Top Ten Five-Star Hospitality Tips
TOP TEN FIVE-STAR HOSPITALITY TIPS
by Emma Jacobs
- Welcome your guest with a warm, friendly smile. If they are returning guests, welcome them back. We make a note of repeat guests on our check-in list. Verbalise that you are happy to have your guest with you: “Lovely to have you (back) with us Busi”.
- Use your guest’s name, and use it correctly. In the diverse South African context, some guests’ names are hard to pronounce, or people prefer a nick-name or second name to be used. Keep a record of this for when they return for their next visit. Ask you guest how to pronounce their name and make sure you get it right.
- Tell them your name: Introduce yourself and make sure you have a name badge, so that if they need a refresher the next morning at breakfast, they can glance quickly at your badge. Badges for all staff distinguishes who they can ask for help from, if they need it.
- Engage them with polite questions. This will be handy later when you need to introduce people. It also shows you are interested in them. It must be about them and not you.
- Introduce guests to other guests when appropriate. This allows them to engage with each other, and takes the pressure off you as the host. Introductions involving Corporate guests should include, name, company and where they are from. If you don’t know, then ask. You need to keep your wits about you, and keep introducing guests as they come in. It is amazing how often guests have a mutual connection, e.g. they have a client/supplier relationship, or their companies are colleagues in the same industry etc. Networking can happen anywhere, so long as the only thing poached at your table is eggs, then let them carry on!
- Hospitality with boundaries: personal yet professional service should be your guide on this one. You don’t want guests sitting on your couch between you and your hubby while the 5-day cricket match is on. Being overly inquisitive, could come across as being invasive. Let your guest guide you on the level of your hospitality.
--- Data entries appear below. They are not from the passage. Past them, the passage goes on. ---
Lemma Rabs_sgn (s : bool) (x : R) : Rabs (sgn s * x) = Rabs x.
Proof.
  destruct s; simpl.
  - replace (-1 * x)%R with (- x)%R by ring. apply Rabs_Ropp.
  - f_equal. ring.
Qed.

Lemma bpow_Zlt (z n e : Z) :
  0 <= z -> e <= n -> (IZR z * bpow e < bpow n)%R -> z < 2 ^ (n - e).
Proof.
  intros Hz He H. apply lt_IZR. rewrite <- bpow_IZR by lia.
  replace (n - e) with (n + - e) by lia. rewrite bpow_add.
  pose proof (bpow_pos (- e)). pose proof (bpow_cancel e).
  replace (IZR z) with (IZR z * bpow e * bpow (- e))%R by (rewrite Rmult_assoc, H1; ring).
  apply Rmult_lt_compat_r; assumption.
Qed.

(** The rounding of a located magnitude [y * 2^ex] below [2^(B+53)], with the
    sign [sx]. *)
Lemma binary_round_aux_rounded (sx : bool) (mx ex : Z) (lx : location)
    (y : R) (B : Z) :
  0 <= mx -> located mx lx y ->
  ex <= B -> emin64 <= B <= 970 ->
  (y * bpow ex < bpow (B + 53))%R ->
  rounded B (sgn sx * (y * bpow ex)) (binary_round_aux prec emax sx mx ex lx) /\
  ebound (B + 1) (binary_round_aux prec emax sx mx ex lx).
Proof.
  intros Hm Hy Hex HB Hlt.
  assert (Hmy : (IZR mx <= y)%R).
  { destruct lx as [|[ | | ]]; simpl in Hy; lra. }
  assert (HE : Z.max ex (fexp64 (Zdigits2 mx + ex)) <= B).
  { assert (Zdigits2 mx <= B + 53 - ex).
    { apply Zdigits2_le; try lia. apply bpow_Zlt; try lia.
      pose proof (bpow_pos ex). nra. }
    unfold fexp64, emin64 in *. lia. }
  destruct (binary_round_aux_spec sx mx ex lx y Hm Hy) as [k [Hk [Hr Hc]]].
  set (E := Z.max ex (fexp64 (Zdigits2 mx + ex))) in *.
  assert (HEm : emin64 <= E)
    by (pose proof (fexp64_ge (Zdigits2 mx + ex)); unfold E; lia).
  assert (Hk' : (Rabs (IZR (cond_Zopp sx k)
                        - sgn sx * (y * bpow ex) * bpow (- E)) <= / 2)%R).
  { rewrite IZR_cond_Zopp.
    replace (sgn sx * IZR k - sgn sx * (y * bpow ex) * bpow (- E))%R
      with (sgn sx * (IZR k - y * bpow (ex - E)))%R.
    - rewrite Rabs_sgn. exact Hr.
    - replace (ex - E) with (ex + - E) by lia. rewrite bpow_add. ring. }
  destruct Hc as [[Hk0 Hz] | [[m [e [Hf [Hv [He1 He2]]]]] | [Hi HiE]]].
  - rewrite Hz. split; [|exact I]. split; [reflexivity|].
    right. exists E, (cond_Zopp sx k). repeat split; try lia; try exact Hk'.
    subst k. destruct sx; simpl; ring.
  - rewrite Hf. split; [|simpl; lia]. split; [reflexivity|].
    right. exists E, (cond_Zopp sx k). repeat split; try lia; try exact Hk'.
    simpl D2R. rewrite !IZR_cond_Zopp, !Rmult_assoc, Hv. reflexivity.
  - lia.
Qed.
(** [BACKSLASH] of [json.decoder]. *)
Definition unescape (c : ascii) : option ascii :=
  let n := nat_of_ascii c in
  if (n =? 34)%nat then Some dquote
  else if (n =? 92)%nat then Some backslash
  else if (n =? 47)%nat then Some "/"%char
  else if (n =? 98)%nat then Some (ascii_of_nat 8)
  else if (n =? 102)%nat then Some (ascii_of_nat 12)
  else if (n =? 110)%nat then Some (ascii_of_nat 10)
  else if (n =? 114)%nat then Some (ascii_of_nat 13)
  else if (n =? 116)%nat then Some (ascii_of_nat 9)
  else None.

Definition cons_char (c : ascii) (r : option (string * string)) : option (string * string) :=
  match r with
  | Some (str, rest) => Some (String c str, rest)
  | None => None
  end.

(** [py_scanstring] in strict mode, from the character after the opening
    quote: the string and the text after its closing quote. *)
Fixpoint scanstring (s : string) : option (string * string) :=
  match s with
  | EmptyString => None
  | String c rest =>
      if Ascii.eqb c dquote then Some (EmptyString, rest)
      else if Ascii.eqb c backslash then
        match rest with
        | EmptyString => None
        | String e rest1 =>
            if Ascii.eqb e "u" then
              match rest1 with
              | String h1 (String h2 (String h3 (String h4 rest2))) =>
                  match hex_value h1, hex_value h2, hex_value h3, hex_value h4 with
                  | Some a, Some b, Some c', Some d =>
                      if ((a =? 0) && (b =? 0))%nat
                      then cons_char (ascii_of_nat (16 * c' + d)) (scanstring rest2)
                      else None
                  | _, _, _, _ => None
                  end
              | _ => None
              end
            else
              match unescape e with
              | Some ch => cons_char ch (scanstring rest1)
              | None => None
              end
        end
      else if (nat_of_ascii c <? 32)%nat then None
      else cons_char c (scanstring rest)
  end.

Definition digit_of (c : ascii) : option (Decimal.uint -> Decimal.uint) :=
  let n := nat_of_ascii c in
  if (n =? 48)%nat then Some Decimal.D0
  else if (n =? 49)%nat then Some Decimal.D1
  else if (n =? 50)%nat then Some Decimal.D2
  else if (n =? 51)%nat then Some Decimal.D3
  else if (n =? 52)%nat then Some Decimal.D4
  else if (n =? 53)%nat then Some Decimal.D5
  else if (n =? 54)%nat then Some Decimal.D6
  else if (n =? 55)%nat then Some Decimal.D7
  else if (n =? 56)%nat then Some Decimal.D8
  else if (n =? 57)%nat then Some Decimal.D9
  else None.

(** The longest run of digits at the head of the text. *)
Fixpoint read_digits (s : string) : Decimal.uint * string :=
  match s with
  | EmptyString => (Decimal.Nil, EmptyString)
  | String c rest =>
      match digit_of c with
      | Some d => let (u, r) := read_digits rest in (d u, r)
      | None => (Decimal.Nil, s)
      end
  end.

(** The integer part of [NUMBER_RE]: a zero, or a digit from 1 to 9 and the
    digits after it. *)
Definition scan_natural (s : string) : option (N * string) :=
  match s with
  | EmptyString => None
  | String c rest =>
      match digit_of c with
      | None => None
      | Some _ =>
          if Ascii.eqb c "0" then Some (0%N, rest)
          else let (u, r) := read_digits s in Some (N.of_uint u, r)
      end
  end.

(** An optional minus sign and the integer part, read as [int] does. *)
Definition scan_int (s : string) : option (Z * string) :=
  match s with
  | String "-" rest =>
      match scan_natural rest with
      | Some (n, r) => Some (Z.opp (Z.of_N n), r)
      | None => None
      end
  | _ =>
      match scan_natural s with
      | Some (n, r) => Some (Z.of_N n, r)
      | None => None
      end
  end.

(** [dict(pairs)]: a key met again keeps its place and takes the new value. *)
Fixpoint dict_set (d : list (string * json)) (k : string) (v : json) : list (string * json) :=
  match d with
  | [] => [(k, v)]
  | (k', v') :: d' => if String.eqb k k' then (k', v) :: d' else (k', v') :: dict_set d' k v
  end.

Definition dict_of_pairs (pairs : list (string * json)) : list (string * json) :=
  fold_left (fun d kv => dict_set d (fst kv) (snd kv)) pairs [].

(** [string[idx:idx + n] == literal], for the rest of a literal after its
    first letter: the text after it. *)
Fixpoint strip_prefix (literal s : string) : option string :=
  match literal with
  | EmptyString => Some s
  | String a literal' =>
      match s with
      | EmptyString => None
      | String b s' => if Ascii.eqb a b then strip_prefix literal' s' else None
      end
  end.
Lemma fold_keys (cols : list column_entry) :
  forall d,
    map fst (fold_left
               (fun d c => match declared c with
                           | Some (name, t) => dict_set d name t
                           | None => d
                           end) cols d)
    = map fst d ++ first_seen_from (map fst d) (declared_names cols).
Proof.
  induction cols as [|c cols IH]; intros d; simpl.
  - now rewrite app_nil_r.
  - rewrite IH. unfold declared_names at 2. simpl.
    fold (declared_names cols).
    destruct (declared c) as [[name t]|]; simpl; [|reflexivity].
    rewrite dict_set_keys.
    destruct (existsb (String.eqb name) (map fst d)); [reflexivity|].
    now rewrite <- app_assoc.
Qed.

Lemma fold_get (cols : list column_entry) (name : string) :
  forall d,
    dict_get (fold_left
                (fun d c => match declared c with
                            | Some (n, t) => dict_set d n t
                            | None => d
                            end) cols d) name
    = match last_declared cols name with
      | Some t => Some t
      | None => dict_get d name
      end.
Proof.
  induction cols as [|c cols IH]; intros d; simpl; [reflexivity|].
  rewrite IH. destruct (last_declared cols name); [reflexivity|].
  destruct (declared c) as [[n t]|]; [|reflexivity].
  rewrite dict_get_set. now destruct (String.eqb name n).
Qed.

Lemma first_seen_from_length (l : list string) :
  forall seen, length (first_seen_from seen l) <= length l.
Proof.
  induction l as [|n l IH]; intros seen; simpl; [lia|].
  destruct (existsb (String.eqb n) seen); simpl.
  - specialize (IH seen). lia.
  - specialize (IH (seen ++ [n])). lia.
Qed.

Lemma declared_names_length (cols : list column_entry) :
  length (declared_names cols) <= length cols.
Proof.
  unfold declared_names. apply SeriesFacts.flat_map_length_le.
  intros c. destruct (declared c) as [[n t]|]; simpl; lia.
Qed.

(** [load_config] turns the list [columns] into a dictionary: its keys are
    the declared names, each once, in the order of first appearance; the
    type of a name is the one of the last entry that declares it, in lower
    case, ["string"] for a bare name or an entry without type; entries
    that are neither a string nor a mapping with a name are dropped.  So
    the number of column types is at most the number of entries.  The
    other three sections are passed on as they are, a configuration file
    that does not exist is a [FileNotFoundError], and a failure of the
    YAML parser is passed on. *)
Theorem load_config_normalizes (y : yaml_config) :
  exists cfg,
    load_config (Some (inl y)) = Ok cfg
    /\ map fst (col_types cfg) = first_seen (declared_names (yaml_columns y))
    /\ List.NoDup (map fst (col_types cfg))
    /\ (forall name,
           dict_get (col_types cfg) name
           = last_declared (yaml_columns y) name)
    /\ length (col_types cfg) <= length (yaml_columns y)
    /\ required cfg = yaml_required y
    /\ unique_keys cfg = yaml_unique_keys y
    /\ validations cfg = yaml_validations y
    /\ load_config None = Raise FileNotFoundError
    /\ load_config (Some (inr NotFound)) = Raise FileNotFoundError
    /\ load_config (Some (inr Failure)) = Raise OtherException.
Proof.
  eexists. split; [reflexivity|]. simpl.
  assert (Hkeys : map fst (normalize_columns (yaml_columns y))
                  = first_seen (declared_names (yaml_columns y))).
  { rewrite normalize_columns_fold, fold_keys. reflexivity. }
  split; [exact Hkeys|].
  split; [apply normalize_columns_NoDup|].
  split.
  { intros name. rewrite normalize_columns_fold, fold_get.
    now destruct (last_declared (yaml_columns y) name). }
  split.
  { rewrite <- (length_map fst), Hkeys. unfold first_seen.
    pose proof (first_seen_from_length (declared_names (yaml_columns y)) []).
    pose proof (declared_names_length (yaml_columns y)). lia. }
  repeat split.
Qed.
- Pre-empt your guest’s needs: If your guest had Tabasco with their breakfast yesterday, pass it to them before he needs to ask for it today. If your guest wanted something you didn’t have, put it on your shopping list and place it next to him when he comes through for breakfast the next day. If your guest sneezes pass them the tissues. If they are coughing pour them a glass of water. Don’t make a fuss of it. Just do it. Seamless Hospitality is what it is all about.
- Acknowledge loyal guests in front of other guests: nothing says thank you to guests more than telling other guests at the breakfast table how many years they have been staying with you. They beam like peacocks. And so, they should. Loyal repeat business, separates great B&B’s from average ones.
- Look after vulnerable guests: older, frail, grieving, sick, or otherwise compromised guests need extra special care. Often their family members will let you know ahead of time that they have had a stroke, or now have a crutch, etc. Make sure you accommodate this and that your guest themselves does not feel like they are a burden to you.
- Don’t overdo it: Give people space, whether it be so say Grace before they eat, to chat to new friends around the table, or to have a business meeting with a colleague. Being too Hospitable is almost worse than not being hospitable at all.